I was really surprised at how much I lost in the downtime. Simple vocabulary and, most distressingly, kanji just fell out of my head. The other week I couldn’t remember the kanji for 車 and got 車 and 東 mixed up. >_< I also forgot the word for black (黒い). It’s true, with languages you use it or lose it.
I’ve been studying nihongo for four years on and off. The last break I took was two years ago when I stopped lessons to concentrate on my MSc. However, half that year I spent cramming for the JLPT and still watching a hefty bit of anime and dorama, so I kept up some practice. I guess it got really bad in March when I was totally exhausted from other parts of my life and stopped doing all those things. I was even questioning my whole love of all things Japanese. How could I? T_T
I tend to keep up my knowledge through regular lessons, conversation clubs (at various times I try and get to three different meet ups in London), JapanesePod101 podcasts, and my daily doses of anime, dorama and Jpop ^^; I also have bunch of kanji programmes on my iPod Touch, which are good for random practice whilst waiting for the bus/train, but I use them so rarely I wonder if I was just procrastinating by downloading when I should have been studying. ^^;
I can’t say I really apply all my newfound grammatical knowledge.
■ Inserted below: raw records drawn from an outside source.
(** A light snapshot answers for the keys it was taken of as the store did, and says nothing about other
    keys; replacing a known light in it changes that entry's light only. *)
Theorem light_snapshot_exact s keys k key light :
  let snapshot := light_store_snapshot_keys s keys in
  snapshot_kind (light_store_snapshot s) k = light_store_kind s k ∧ snapshot_light (light_store_snapshot s) k = light_store_light s k ∧
  snapshot_kind snapshot k = (if decide (k ∈ keys) then light_store_kind s k else UnknownLight) ∧
  snapshot_light snapshot k = (if decide (k ∈ keys) then light_store_light s k else None) ∧
  let '(known, snapshot') := replace_known_light snapshot key light in
  (known = true ↔ key ∈ keys ∧ is_Some (light_store_light s key)) ∧
  snapshot_kind snapshot' k = snapshot_kind snapshot k ∧
  snapshot_light snapshot' k = if decide (k = key ∧ known = true) then Some light else snapshot_light snapshot k.
Proof.
  intros snapshot. unfold snapshot_kind, snapshot_light, light_store_kind, light_store_light.
  rewrite store_snapshot_get. subst snapshot. rewrite store_snapshot_keys_get.
  split; [done|]. split; [done|]. split; [by case_decide|]. split; [by case_decide|].
  unfold replace_known_light. rewrite store_snapshot_keys_get.
  assert (snapshot_ok (light_store_snapshot_keys s keys)) as Hok by apply snapshot_from_entries_ok.
  destruct (if decide (key ∈ keys) then s !! key else None) as [e|] eqn:E; simpl.
  - destruct (update_refines _ key (λ e, mk_stored_light (sl_kind e) light) Hok) as [Hok' Hv].
    assert (snapshot_get (snapshot_update (light_store_snapshot_keys s keys) key (λ e, mk_stored_light (sl_kind e) light)) k =
      if decide (k = key) then Some (mk_stored_light (sl_kind e) light) else if decide (k ∈ keys) then s !! k else None) as ->.
    { rewrite get_refines, Hv by done. rewrite <-!store_snapshot_keys_get, get_refines in E |- * by done.
      case_decide as Hk; [subst k; rewrite lookup_alter_eq; by rewrite E|by apply lookup_alter_ne]. }
    split; [|destruct (decide (k = key)) as [->|Hk]; [rewrite E, decide_True by done; done|split; [done|]; rewrite (decide_False (P := k = key ∧ true = true)) by tauto; done]].
    case_decide; [|done]. rewrite E. split; [by intros _|done].
  - rewrite store_snapshot_keys_get. split; [|split; [done|repeat case_decide; (reflexivity || intuition congruence)]].
    split; [done|]. intros [Hin [l Hl]]. rewrite decide_True in E by done. by rewrite E in Hl.
Qed.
For instance, I often forget to use things like 〜とか and 〜し. Tonight we learnt all about 〜そうです and 〜ようです to say when things look/seem like X to you. These are really useful grammar to know, but I tend to forget to make use of them when I’m speaking Japanese with someone and just speak in simple broken sentences >_<
Having said that, I do notice the grammar when watching anime/dorama, which I enjoy. It’s great to get that extra level of understaning, particularly of teinei, which adds to the context of the story. Moreover, when I think about it, I am amazed at how far I’ve come. Four years ago I knew nothing of Japanese. Now I can read hiragana and katakana without thinking and can easily conjugate (admittedly far from perfect) sentences in a general conversation.
I read a blog post that reminds students not to lose their reason for learning in the first place and to stop obsessing over levels and measures of ability. Certainly I wouldn’t want to rest on my laurels, content with only a little advance, but the little progress made shouldn’t be sniffed at. It’s something to be proud of. That and the 3kyu JLPT certificate I have hanging at home. ^^
Of course, it’s a long long way from 2kyu and any kind of fluency. I doubt I’ll ever be fluent without actually living in Japan (something I may still do sometime). But when people ask me why I’m learning Japanese, I still state my original aim: to deepen my understanding and enjoyment of Japanese media — particularly watching stuff without subtitles! And it still applies today.